American actor and singer

Telly Leung (born January 3, 1980) is an American actor, singer and songwriter. He is known for his work in musical theatre on Broadway and for his role as Wes, a member of the Dalton Academy Warblers on the Fox comedy-drama series Glee. In 2011, he starred in the Broadway revival of Godspell at the Circle in the Square Theatre.

Leung was named one of 12 Faces to Watch in 2012: Dance, Theater, Architecture, and Art by the Los Angeles Times.

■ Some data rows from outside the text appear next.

(** * simple-search-rank: the retrieval engine, embedded and verified

    A shallow embedding of the Python back end under [backend/app]:
    [services/preprocessing.py], [services/corpus_manager.py],
    [services/tfidf_service.py], [services/bm25_service.py],
    [services/search_service.py] and [utils/text_processing.py].

    Conventions of the embedding.
    - A Python [str] is a list of code points; the model covers the Latin-1
      block (type [ascii]), which contains the whole alphabet the
      normaliser is configured with.
    - A Python [dict] is an association list in insertion order, which is
      the order Python iterates it in.
    - A Python [float] is a real number, and [log10], [sqrt] and division
      are the exact functions, wherever a property does not turn on
      rounding. Where it does (the bounds of the length filter in the
      snippet extractor, the range of the cosine), the number is a binary64
      double with the rounding of the machine: modules [float64], [np64]
      and [TFIDF64].
    - An exception is a value of the result type; the one library exception
      that arises, the [ZeroDivisionError] of the BM25 package, is followed
      from the constructor of the index up to the HTTP route.
    - Objects with mutable attributes (the two scorers) are records that the
      methods take and give back. *)

From Stdlib Require Import Ascii String.
From Stdlib Require Import Reals Lra Lia List Bool Arith ZArith QArith.
From Stdlib Require Import Permutation Sorted DecimalString DecimalNat.
From Stdlib Require Import SpecFloat.
Import ListNotations.

Set Implicit Arguments.

(* ================================================================== *)
(** * Python values and builtins *)
(* ================================================================== *)

Module Py.

Definition str := list ascii.

(** A string literal. *)
Definition lit (x : string) : str := list_ascii_of_string x.

Definition chr_eqb (a b : ascii) : bool := Ascii.eqb a b.

Fixpoint str_eqb (a b : str) : bool :=
  match a, b with
  | [], [] => true
  | x :: a', y :: b' => chr_eqb x y && str_eqb a' b'
  | _, _ => false
  end.

Definition code (c : ascii) : nat := nat_of_ascii c.

Definition between (lo hi : nat) (c : ascii) : bool :=
  (lo <=? code c)%nat && (code c <=? hi)%nat.

(** [str.isspace] on one code point of the Latin-1 block. *)
Definition isspace (c : ascii) : bool :=
  between 9 13 c || between 28 32 c || (code c =? 133)%nat || (code c =? 160)%nat.

(** [str.lower] on one code point of the Latin-1 block. *)
Definition lower_chr (c : ascii) : ascii :=
  if between 65 90 c then ascii_of_nat (code c + 32)
  else if between 192 222 c && negb (code c =? 215)%nat
       then ascii_of_nat (code c + 32)
  else c.

Definition lower (s : str) : str := map lower_chr s.

(** [s in container] for a list or set of strings. *)
Definition mem (x : str) (l : list str) : bool := existsb (str_eqb x) l.

(** ** dict: association list in insertion order *)

Section Dict.
Variable V : Type.

Definition dict := list (str * V).

Fixpoint get (d : dict) (k : str) : option V :=
  match d with
  | [] => None
  | (k', v) :: d' => if str_eqb k k' then Some v else get d' k
  end.

(** [d.get(k, default)] *)
Definition get_or (d : dict) (k : str) (default : V) : V :=
  match get d k with Some v => v | None => default end.

(** [k in d] *)
Definition has (d : dict) (k : str) : bool :=
  match get d k with Some _ => true | None => false end.

(** [d[k] = v]: an existing key keeps its place, a new key goes last. *)
Fixpoint set (d : dict) (k : str) (v : V) : dict :=
  match d with
  | [] => [(k, v)]
  | (k', v') :: d' =>
      if str_eqb k k' then (k', v) :: d' else (k', v') :: set d' k v
  end.

Definition keys (d : dict) : list str := map fst d.
Definition values (d : dict) : list V := map snd d.

(** What a [dict] object guarantees: no key occurs twice. *)
Definition wf (d : dict) : Prop := NoDup (keys d).
End Dict.

(** [a < b] on strings: lexicographic on code points. *)
Fixpoint str_ltb (a b : str) : bool :=
  match a, b with
  | [], [] => false
  | [], _ :: _ => true
  | _ :: _, [] => false
  | x :: a', y :: b' =>
      if (code x <? code y)%nat then true
      else if (code y <? code x)%nat then false
      else str_ltb a' b'
  end.

(** ** sorted(): the stable sort *)

Section StableSort.
Variable A : Type.
(** [before y x]: [y] must come strictly before [x] in the output. *)
Variable before : A -> A -> bool.

Fixpoint insert (x : A) (l : list A) : list A :=
  match l with
  | [] => [x]
  | y :: l' => if before y x then y :: insert x l' else x :: l
  end.

(** Elements that compare equal keep their input order. *)
Fixpoint sorted (l : list A) : list A :=
  match l with
  | [] => []
  | x :: l' => insert x (sorted l')
  end.
End StableSort.

(** [l[:k]] for a Python int [k]: a negative [k] counts from the end. *)
Definition slice_to (A : Type) (l : list A) (k : Z) : list A :=
  if (0 <=? k)%Z then firstn (Z.to_nat k) l
  else firstn (length l - Z.to_nat (- k)) l.

(** ** str methods *)

Fixpoint drop_while (p : ascii -> bool) (s : str) : str :=
  match s with
  | [] => []
  | c :: s' => if p c then drop_while p s' else s
  end.

(** [s.strip()] *)
Definition strip (s : str) : str :=
  rev (drop_while isspace (rev (drop_while isspace s))).

(** [s.split()]: the maximal runs of non-whitespace; [cur] is the run being
    read, last character first. *)
Fixpoint split_from (cur : str) (s : str) : list str :=
  match s with
  | [] => match cur with [] => [] | _ => [rev cur] end
  | c :: s' =>
      if isspace c
      then match cur with [] => split_from [] s' | _ => rev cur :: split_from [] s' end
      else split_from (c :: cur) s'
  end.

Definition split (s : str) : list str := split_from [] s.

(** [s.find(c, start)]: [None] stands for -1. *)
Fixpoint find_in (c : ascii) (s : str) (pos : nat) : option nat :=
  match s with
  | [] => None
  | x :: s' => if chr_eqb x c then Some pos else find_in c s' (S pos)
  end.

Definition find (s : str) (c : ascii) (start : nat) : option nat :=
  find_in c (skipn start s) start.

(** [s[lo:hi]] for 0 <= lo, 0 <= hi *)
Definition slice (A : Type) (l : list A) (lo hi : nat) : list A :=
  firstn (hi - lo) (skipn lo l).

(** [list(set(l))]: the distinct elements; Python leaves their order
    unspecified, the model keeps the first occurrences in order. *)
Fixpoint distinct (l : list str) : list str :=
  match l with
  | [] => []
  | x :: l' => x :: filter (fun y => negb (str_eqb x y)) (distinct l')
  end.

(** ** re: the character classes and the three patterns the code uses *)

(** [\w] on the Latin-1 block: alphanumeric or underscore. *)
Definition is_word (c : ascii) : bool :=
  between 48 57 c || between 65 90 c || between 97 122 c || (code c =? 95)%nat
  || (code c =? 170)%nat || (code c =? 178)%nat || (code c =? 179)%nat
  || (code c =? 181)%nat || (code c =? 185)%nat || (code c =? 186)%nat
  || between 188 190 c || between 192 214 c || between 216 246 c
  || between 248 255 c.

Definition is_word_opt (c : option ascii) : bool :=
  match c with Some x => is_word x | None => false end.

(** [\b] between the character [prev] and the character [next]. *)
Definition boundary (prev next : option ascii) : bool :=
  xorb (is_word_opt prev) (is_word_opt next).

(** [s] starts with [pat]: what follows it. *)
Fixpoint after_prefix (pat s : str) : option str :=
  match pat, s with
  | [], _ => Some s
  | x :: pat', y :: s' => if chr_eqb x y then after_prefix pat' s' else None
  | _ :: _, [] => None
  end.

Definition last_opt (prev : option ascii) (pat : str) : option ascii :=
  match rev pat with [] => prev | c :: _ => Some c end.

(** [\b pat \b] matches at the head of [s], [prev] being the character
    before it. *)
Definition word_match_here (pat : str) (prev : option ascii) (s : str) : bool :=
  boundary prev (hd_error s)
  && match after_prefix pat s with
     | Some rest => boundary (last_opt prev pat) (hd_error rest)
     | None => false
     end.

==Early life and education==
Leung was born January 3, 1980, and raised in New York City. He grew up in a traditional Chinese home in Bay Ridge, Brooklyn. He gained admission into New York's prestigious Stuyvesant High School, from which he graduated in 1998, alongside fellow actor Malcolm Barrett. It was at Stuyvesant that Leung seriously pursued theater, performing in high school productions of Pippin, Guys & Dolls, and West Side Story. His first professional job was as a featured performer in THE WB-TEAM 11, doing live and television promotional work for the WB Channel 11. After high school, Leung was accepted into Carnegie Mellon University's School of Drama.

==Career==
===Acting===
During the summers off from college, Leung earned his Equity Card performing at the Pittsburgh Civic Light Opera and The MUNY in St. Louis. He worked with directors and choreographers including Tony Award winner Thommie Walsh, Larry Fuller, and Lee Roy Reams. It was also at CMU that he met fellow Broadway performer Billy Porter, who returned to his alma mater to direct the main stage production of Stephen Sondheim's Company. After casting Leung as Bobby in Company, Porter telephoned colleagues involved in the Broadway revival of Flower Drum Song and landed Leung an audition.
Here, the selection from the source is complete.